My senior design project focused on creating a device that measures advanced exercise metrics such as barbell velocity, acceleration, and tilt. These are important for optimizing strength training and rehabilitation but are not captured by traditional methods. To solve this, I developed a smart barbell attachment: a lightweight, wireless sensor system that uses an accelerometer and gyroscope connected to a microcontroller. This system records real-time motion data, which is then processed using algorithms to provide detailed feedback on lifting performance. Through testing, the device successfully distinguished between light and heavy lifts, detected points where lifters tend to struggle, and identified barbell tilts that may indicate muscle imbalances or technique flaws. These results validated that the system could provide athletes, coaches, and physical therapists with useful, actionable data that normally goes unseen during workouts.

I became interested in this research area because of my background in powerlifting and my desire to explore ways to measure lifting performance more precisely. I was motivated by the idea that deeper, more accurate measurements could not only improve athletic outcomes but also prevent injury by identifying poor form early. During my initial research, I reviewed several commercial products and found that while some measured bar velocity, none offered comprehensive tilt angle tracking or gave users access to raw sensor data for deeper analysis. That realization made me confident there was a meaningful opportunity for innovation.

Going into the project, I expected the capstone to be centered on building hardware and running some tests to demonstrate it worked. In reality, the experience was much richer and more complex. It required me to study and apply advanced techniques like sensor fusion through Kalman filtering, coordinate transformations using rotation matrices, and digital signal processing in MATLAB to clean up noisy data. The project became an interdisciplinary challenge, bringing together hardware design, embedded programming, algorithm development, and biomechanical analysis.

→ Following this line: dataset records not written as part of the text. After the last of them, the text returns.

Definition _record_failure (now : Z) (c : Circuit) : Circuit :=
match _circuit_state c with
| half_open =>
  {| _circuit_failure_count := _circuit_failure_count c;
     _circuit_open_until := now + circuit_recovery_timeout;
     _circuit_state := open; _circuit_probe_in_flight := false |}
| st =>
  let count := _circuit_failure_count c + 1 in
  if circuit_failure_threshold <=? count
  then {| _circuit_failure_count := count;
          _circuit_open_until := now + circuit_recovery_timeout;
          _circuit_state := open;
          _circuit_probe_in_flight := match st with open => _circuit_probe_in_flight c | _ => false end |}
  else {| _circuit_failure_count := count; _circuit_open_until := _circuit_open_until c;
          _circuit_state := st; _circuit_probe_in_flight := _circuit_probe_in_flight c |}
end.

(** ** A model call *)

(** How one call of the handler ends: with a response, with a LangGraph
signal, with an exception, or cut off by what is no [Exception] -- a
cancellation, also while it sleeps before that attempt. *)
Inductive outcome :=
| Response (r : json)
| BubbleUp
| Error (e : LLMError)
| Interrupt.

(** How a whole call ends. *)
Inductive ending := Answered | Signalled | Exhausted | Refused | Interrupted.

(** What the caller of the middleware gets. *)
Inductive answer :=
| Model (r : json)
| Fallback (m : json)
| Propagates (cause : outcome)
| Crashes (e : exn).

Record trace := { tr_events : list json; tr_ending : ending; tr_answer : answer; tr_calls : nat }.

Definition finished (e : ending) (a : answer) : trace :=
{| tr_events := []; tr_ending := e; tr_answer := a; tr_calls := 1 |}.

Context (http_date : string -> option Z).

(** The loop, from its [attempt]: [handler n] is the outcome of the n-th
call, [clock n] the milliseconds at its failure. *)
Fixpoint attempts (fuel : nat) (handler : Z -> outcome) (clock : Z -> Z) (attempt : Z) : option trace :=
match fuel with
| O => None
| S fuel =>
  match handler attempt with
  | Response r => Some (finished Answered (Model r))
  | BubbleUp => Some (finished Signalled (Propagates BubbleUp))
  | Interrupt => Some (finished Interrupted (Propagates Interrupt))
  | Error e =>
      let '(retriable, reason) := _classify_error e in
      if retriable && (attempt <? _max_attempts_for e) then
        match _build_retry_delay_ms http_date attempt e (clock attempt) with
        | Raise x => Some (finished Interrupted (Crashes x))
        | Ok wait_ms =>
            option_map (fun t =>
              {| tr_events := retry_event attempt wait_ms reason :: tr_events t;
                 tr_ending := tr_ending t; tr_answer := tr_answer t; tr_calls := S (tr_calls t) |})
              (attempts fuel handler clock (attempt + 1))
        end
      else Some (finished (if (retriable : bool) then Exhausted else Refused)
                          (Fallback (_build_user_fallback_message e reason)))
  end
end.

(** The attempts an error is given are at most three, so three rounds are
enough. *)
Definition call_fuel : nat := Z.to_nat retry_max_attempts.

(** The end of a call on the breaker. *)
Definition settle (now : Z) (e : ending) (c : Circuit) : Circuit :=
match e with
| Answered => _record_success c
| Signalled => release_probe c
| Exhausted => _record_failure now c
| Refused | Interrupted => c
end.

(** [wrap_model_call] alone: [now] at the check, [later] at the end. *)
Definition wrap_model_call (now later : Z) (handler : Z -> outcome) (clock : Z -> Z) (c : Circuit)
: option (answer * list json * Circuit) :=
match _check_circuit now c with
| (true, c) => Some (Fallback circuit_open_message, [], c)
| (false, c) =>
  option_map (fun t => (tr_answer t, tr_events t, settle later (tr_ending t) c))
    (attempts call_fuel handler clock 1)
end.

(** The outcome of the attempt that was the last. *)
Definition last_answer (handler : Z -> outcome) (clock : Z -> Z) (k : Z) (e : ending) (a : answer) : Prop :=
match handler k with
| Response r => e = Answered /\ a = Model r
| BubbleUp => e = Signalled /\ a = Propagates BubbleUp
| Interrupt => e = Interrupted /\ a = Propagates Interrupt
| Error x =>
  let '(retriable, reason) := _classify_error x in
  if retriable && (k <? _max_attempts_for x)
  then exists y, _build_retry_delay_ms http_date k x (clock k) = Raise y /\
                 e = Interrupted /\ a = Crashes y
  else e = (if retriable then Exhausted else Refused) /\
       a = Fallback (_build_user_fallback_message x reason)
end.

(** The attempt is followed by another: its error is transient and it has a
budget left. *)
Definition retried (handler : Z -> outcome) (clock : Z -> Z) (n : Z) : Prop :=
exists x ms, handler n = Error x /\ (_classify_error x).1 = true /\ n < _max_attempts_for x /\
_build_retry_delay_ms http_date n x (clock n) = Ok ms.

Lemma max_attempts_le x : _max_attempts_for x <= retry_max_attempts.
Proof. unfold _max_attempts_for. destruct (List.find _ _) as [[? o]|]; lia. Qed.

Lemma attempts_spec handler clock fuel n :
0 < Z.of_nat fuel -> retry_max_attempts < n + Z.of_nat fuel ->
exists t, attempts fuel handler clock n = Some t /\
let k := n + Z.of_nat (length (tr_events t)) in
tr_calls t = S (length (tr_events t)) /\ k < n + Z.of_nat fuel /\
(forall i, n <= i < k -> retried handler clock i) /\
last_answer handler clock k (tr_ending t) (tr_answer t).
Proof.
revert n. induction fuel as [|fuel IH]; intros n F B; [lia|]. simpl. unfold last_answer.
destruct (handler n) as [r| |x|] eqn:E.
1,2,4: eexists; split; [reflexivity|]; simpl; rewrite Z.add_0_r, E;
split_and!; [done|lia|intros; lia|done|done].
destruct (_classify_error x) as [retriable reason] eqn:C.
destruct (retriable && (n <? _max_attempts_for x)) eqn:R.
- apply andb_true_iff in R as [Rt Rn]. pose proof (max_attempts_le x). apply Z.ltb_lt in Rn.
destruct (_build_retry_delay_ms http_date n x (clock n)) as [ms|y] eqn:D.
+ destruct (IH (n + 1)) as (t&->&Ca&L&Re&La); [lia|lia|]. eexists. split; [reflexivity|]. simpl.
  replace (n + Z.of_nat (S (length (tr_events t)))) with (n + 1 + Z.of_nat (length (tr_events t))) by lia.
  split_and!; [by rewrite Ca|lia| |done]. intros i Hi.
  destruct (decide (i = n)) as [->|]; [|apply Re; lia].
  exists x, ms. rewrite C. done.
+ eexists. split; [reflexivity|]. simpl. rewrite Z.add_0_r, E, C, Rt, (proj2 (Z.ltb_lt _ _) Rn).
  split_and!; [done|lia|intros; lia|]. simpl. eauto.
- eexists. split; [reflexivity|]. simpl. rewrite Z.add_0_r, E, C, R.
split_and!; [done|lia|intros; lia|done|done].
Qed.

(** C37: a model call always ends.  A denied call does not reach the provider
and leaves the breaker alone; any other makes between one and three
attempts, each after the first because the one before failed with a
transient error that had budget left; the last one decides the answer, and
the breaker is told of that end alone. *)
Theorem wrap_model_call_spec now later handler clock c :
exists a evs c', wrap_model_call now later handler clock c = Some (a, evs, c') /\
match _check_circuit now c with
| (true, c1) => a = Fallback circuit_open_message /\ evs = [] /\ c' = c1
| (false, c1) =>
  exists k e, 1 <= k <= 3 /\ Z.of_nat (length evs) = k - 1 /\
    (forall i, 1 <= i < k -> retried handler clock i) /\
    last_answer handler clock k e a /\ c' = settle later e c1
end.
Proof.
unfold wrap_model_call. destruct (_check_circuit now c) as [[] c1]; [by eauto 10|].
destruct (attempts_spec handler clock call_fuel 1) as (t&->&_&L&Re&La); [done..|]. simpl in *.
eexists _, _, _. split; [reflexivity|]. exists (1 + Z.of_nat (length (tr_events t))), (tr_ending t).
change (Z.of_nat call_fuel) with 3 in L. split_and!; (lia || done).
Qed.

(** A header that denotes an infinite delay is not turned down: the overflow
of its conversion is not among the errors that are handled, and leaves the
middleware in place of a retry or a fallback. *)
Lemma infinite_retry_after now later c :
(_check_circuit now c).1 = false ->
let x := {| err_class := "APIConnectionError"; is_index_error := false; err_text := "reset";
          err_message := None; err_codes := []; err_body_codes := []; err_statuses := [];
          err_headers := Some (fun k => if (k =? "retry-after")%string then Some "1e999" else None) |} in
exists e evs c', wrap_model_call now later (fun _ => Error x) (fun _ => 0) c = Some (Crashes e, evs, c') /\
class_of e = OverflowError.
Proof.
intros F x. unfold wrap_model_call. destruct (_check_circuit now c) as [[] c1]; [done|].
assert (attempts call_fuel (fun _ => Error x) (fun _ => 0) 1 =
        Some (finished Interrupted (Crashes (Exn OverflowError "cannot convert float infinity to integer"))))
as -> by (vm_compute; reflexivity).
by eexists _, _, _.
Qed.

(** ** Calls in flight

[failures]: the exhausted calls since the last answered one, a ghost. *)
Record Traffic := { bk : Circuit; flying : nat; failures : Z }.

Definition quiet : Traffic := {| bk := new_circuit; flying := 0; failures := 0 |}.

Definition count_ending (e : ending) (n : Z) : Z :=
match e with Answered => 0 | Exhausted => n + 1 | _ => n end.

(** A call starts, or fails fast; a call in flight ends. *)
Inductive step : Traffic -> Traffic -> Prop :=
| step_start now s :
step s {| bk := (_check_circuit now (bk s)).2;
          flying := if (_check_circuit now (bk s)).1 then flying s else S (flying s);
          failures := failures s |}
| step_end now e s n :
flying s = S n ->
step s {| bk := settle now e (bk s); flying := n; failures := count_ending e (failures s) |}.

Definition steps : Traffic -> Traffic -> Prop := rtc step.

(** A schedule of calls, as a function. *)
Inductive event := Start (now : Z) | End (now : Z) (e : ending).

Definition play (s : Traffic) (ev : event) : Traffic :=
match ev with
| Start now =>
  {| bk := (_check_circuit now (bk s)).2;
     flying := if (_check_circuit now (bk s)).1 then flying s else S (flying s);
     failures := failures s |}
| End now e =>
  match flying s with
  | O => s
  | S n => {| bk := settle now e (bk s); flying := n; failures := count_ending e (failures s) |}
  end
end.

Lemma steps_play evs s : steps s (foldl play s evs).
Proof.
revert s. induction evs as [|[now|now e] evs IH]; intros s; simpl; [apply rtc_refl| |].
- eapply rtc_l; [apply step_start|apply IH].
- destruct (flying s) eqn:E; [apply IH|]. eapply rtc_l; [by eapply step_end|apply IH].
Qed.

(** The breaker against the count of failures. *)
Definition breaker_ok (s : Traffic) : Prop :=
0 <= _circuit_failure_count (bk s) <= failures s /\
(_circuit_probe_in_flight (bk s) = true -> _circuit_state (bk s) = half_open) /\
match _circuit_state (bk s) with
| closed => _circuit_failure_count (bk s) = failures s /\ failures s < Z.max 1 circuit_failure_threshold
| _ => Z.max 1 circuit_failure_threshold <= _circuit_failure_count (bk s)
end.

Lemma breaker_ok_quiet : breaker_ok quiet.
Proof. repeat split; simpl; (lia || done). Qed.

One of the hardest challenges I encountered was dealing with sensor imperfections. Accelerometers tend to suffer from noise, while gyroscopes are prone to drift, making raw measurements unreliable. Combining these two sources through sensor fusion to get stable, accurate readings turned out to be a detailed and technical process. Another major challenge was designing an algorithm to detect exercise repetitions based on velocity data. Lifting movements in real life are inconsistent. Pauses, varying tempos, and small deviations made simple threshold detection unreliable. I had to build a finite state machine (FSM) that could adapt to these irregularities without miscounting repetitions. On the other hand, some aspects went more smoothly. Designing and assembling the physical prototype, including the 3D-printed case, was relatively straightforward and satisfying. I was also surprised by how much trial and error went into tuning filters. Extracting clean velocity signals required carefully balancing filter settings to reduce noise without removing valid movement data.

If I were to continue this work, I would first add Bluetooth capability to the device.
Currently, the prototype logs data onto a micro-SD card, which means users have to manually transfer the data for analysis. Wireless streaming to a mobile app would make the system much more convenient and practical. This would also open the door to real-time feedback, such as audio or visual cues when a user’s form begins to break down during a set. Another area for expansion would be adapting the data analysis algorithms to run directly on the device or in the app, so that lifters receive instant feedback rather than having to review reports afterward.

Finally, I would test the device with a broader group of users with different body types and lifting styles to make the repetition detection algorithm more robust and adaptable to diverse patterns. The most important takeaway from this project is a deeper appreciation for the challenge of capturing and analyzing human movement in a reliable way. I developed confidence in building systems from start to finish, from the idea stage through hardware assembly and software programming to producing useful feedback for users. This process also taught me how to comprehensively document my designs and create professional-quality figures and schematics that clearly communicate technical ideas.